I don’t know where to begin, and I feel that’s incredibly appropriate when you’re talking about a movie as notorious as Samurai Cop. This is one of the worst movies ever made. It’s terrible. It is so bad. And it goes so far below a zero it falls off the scale. But then it somehow comes around to be a ten.
Bad knock-off movies of popular movies were popular as all heck in the heyday of VHS during the 80s and 90s. Heck, the concept is still popular today if you fall down the right hole on your Netflix subscription.
But simply being a Lethal Weapon knock off isn’t what makes Samurai Cop. It’s the sheer incompetence behind it at every level: editing, filming, directing, acting, writing, lighting. You name it, it’s done poorly.
The director has done decent bad movies before, but this is a new level. You watch a film of his like Killing American Style and you’re just left like “well, that was bad and dumb. kinda funny. kinda uncomfortable.” but it doesn’t stick with you.
When you watch Samurai Cop, it hits and sticks with you like The Room. What is going on? Why did that happen? Who is that? Where are they? When is this? How does that work?
I’m not even sure there was a final edit of the film. Actually, I’m positive there isn’t. It seems like they had a work edit and did what they could for a day to finish the film with no proper post production. Just ship it, make what you can make off it and move on like it never happened.
The wig. Wow. So the director told Samurai Cop, Matt Hannon, he was done filming. Everything is wrapped. Samurai Cop goes and cuts his hair. Director calls him to the studio, Samurai Cop thinks this is to get his reel that he can drop off for casting elsewhere. Nope. The director still needs to shoot a some scenes. He freaks out and they drive down to a prop shop and buy a woman’s wig hoping it can pass as Samurai Cop’s glorious hair. The director says it’ll be okay.
“Don’t worry. It’s only from far away. No one will notice”
Except it was like half the movie. The wig comes off multiple times. It doesn’t look like real hair. It has volume and curls. Heck, the first scene of our titular Samurai Cop is in his hilarious wig.
There is just so much that doesn’t make sense. It almost feels like an alien algorithm watched every action cop movie from the 80’s and early 90’s and spat out a film.
The horny nurse. I don’t know what to say. This scene does nothing. There’s no narrative point to this scene. But it’s in the movie. And it’s great.
The mistakes and weird nonsense is endless:
- The lion. What is that?
- The FFWx2 Speed action scenes. The cast were all using their own cars and doing their own stunts and fight choreography. None of them were trained stunt drivers or fighters.

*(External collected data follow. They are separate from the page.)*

Section Filter.
Variable lower : string → string.
Variable ac_new : list string → option (string → bool).
Variable regex_new : bool → string → option (string → bool).
Variable same_word : string → string → bool.

(** ** Matching *)

Definition build_pattern (row : SensitiveWord) : option SensitivePattern :=
  if String.eqb (w_mode row) "regex"
  then PRegex (w_id row) (w_word row) <$> regex_new true (w_word row)
  else Some (PExact (w_id row) (w_word row)).

Definition exact_tuple (row : SensitiveWord) : option (Z * string) :=
  if String.eqb (w_mode row) "regex" then None else Some (w_id row, w_word row).

(** The three replacements are made under separate locks, one after the other. *)
Definition build_matchers (rows : list SensitiveWord) : SensitiveFilter :=
  let pats := filter_map build_pattern rows in
  let exact := filter_map exact_tuple rows in
  let automaton := if bool_decide (exact = []) then None else ac_new exact.*2 in
  mkFilter pats automaton exact.

Definition enabled_rows (t : WordTable) : list SensitiveWord := retain w_enabled (t_rows t).

Definition load_from_db (t : WordTable) : SensitiveFilter := build_matchers (enabled_rows t).

Definition exact_hit (text : string) (p : SensitivePattern) : bool :=
  match p with PExact _ w => contains_str (lower text) (lower w) | PRegex _ _ _ => false end.

Definition regex_hit (text : string) (p : SensitivePattern) : bool :=
  match p with PExact _ _ => false | PRegex _ _ f => f text end.

Definition check (flt : SensitiveFilter) (text : string) : option SensitivePattern :=
  if is_empty text then None
  else
    let exact := match ac flt with
                 | Some f => if f text then find_first (exact_hit text) (patterns flt) else None
                 | None => None
                 end in
    match exact with
    | Some p => Some p
    | None => find_first (regex_hit text) (patterns flt)
    end.

(** ** Administration *)

(** What the unique key and the width of the column refuse. *)
Inductive RowError := Duplicate | DataTooLong.

Definition clashes (word mode : string) (r : SensitiveWord) : bool :=
  same_word (w_word r) word && same_word (w_mode r) mode.

Definition row_error (others : list SensitiveWord) (word mode : string) : option RowError :=
  if 512 <? chars_count word then Some DataTooLong
  else if existsb (clashes word mode) others then Some Duplicate
  else None.

Definition row_failure (what : string) (e : RowError) : AppError :=
  match e with
  | Duplicate => BadRequest "该敏感词已存在"
  | DataTooLong => Internal what
  end.

Definition valid_mode (mode : string) : bool := String.eqb mode "exact" || String.eqb mode "regex".

(** The checks create and update share: the mode, and that a regular expression compiles. *)
Definition check_mode (word mode : string) : result unit AppError :=
  if negb (valid_mode mode) then Err (BadRequest "match_mode 必须为 exact 或 regex")
  else if String.eqb mode "regex" then
    match regex_new false word with
    | None => Err (BadRequest "正则表达式无效")
    | Some _ => Ok tt
    end
  else Ok tt.

(** [refresh_ok] says whether the reload succeeds; its failure is only logged. *)
Definition refresh (refresh_ok : bool) (flt : SensitiveFilter) (t : WordTable) : SensitiveFilter :=
  if refresh_ok then load_from_db t else flt.

Definition create_sensitive_word (refresh_ok : bool) (t : WordTable) (flt : SensitiveFilter)
    (req : CreateSensitiveWordRequest) : WordTable * SensitiveFilter * result SensitiveWord AppError :=
  let word := trim (cr_word req) in
  if is_empty word then (t, flt, Err (BadRequest "敏感词不能为空"))
  else if 512 <? String.length word then (t, flt, Err (BadRequest "敏感词不能超过512个字符"))
  else match check_mode word (cr_mode req) with
  | Err e => (t, flt, Err e)
  | Ok _ =>
      match row_error (t_rows t) word (cr_mode req) with
      | Some e => (t, flt, Err (row_failure "create sensitive word" e))
      | None =>
          let row := mkWord (t_next t) word (cr_mode req) true in
          let t' := mkTable (t_rows t ++ [row]) (t_next t + 1) in
          (t', refresh refresh_ok flt t', Ok row)
      end
  end.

So they just slap the x2 speed on the action so that it becomes exciting.
- Half the dudes get shot without squibs so they just do a little Ants In Their Pants dance.
- Beardy Chin man somehow survives a broken neck to commit sudoku. Sepultura. Whatever!
- You can see the film crew in the reflection of surfaces in the movie. There are shadows of the boom mic.
- There are no establishing shots. Not for scenes, and barely even for characters.
Editing is a mess. There are edit’s that follow no continuity. People are holding a black glock in one scene and then a silver revolver in others. Clothing appears and disappears in the same scene. There is some of the most “we can edit around it” action as well, but they didn’t have enough footage to edit around the mistakes in the action!
They couldn’t afford proper lighting rigs so they only shot during the day which is why the shots never line up. The colour temperature loses alignment inside the same scene. There is awful ADR that doesn’t sync up with the lips during dialogue scenes. The director does the “UGH!” and “ARGH!” voices of all the dying goons. All of them.
It is almost The Room-like in it’s nonsense. Plot lines are brought up and dropped. Characters have moments that aren’t set up. Characters just disappear. The same extras are killed multiple times.
It is 55% of a “competent” movie. One that could have been just long and forgotten in the VHS mass production boom and never seen again. But the 45% left being as bad as it is makes this movie a classic.
And it rules. Find a copy. I’ll lend you mine. And watch this bad masterpiece.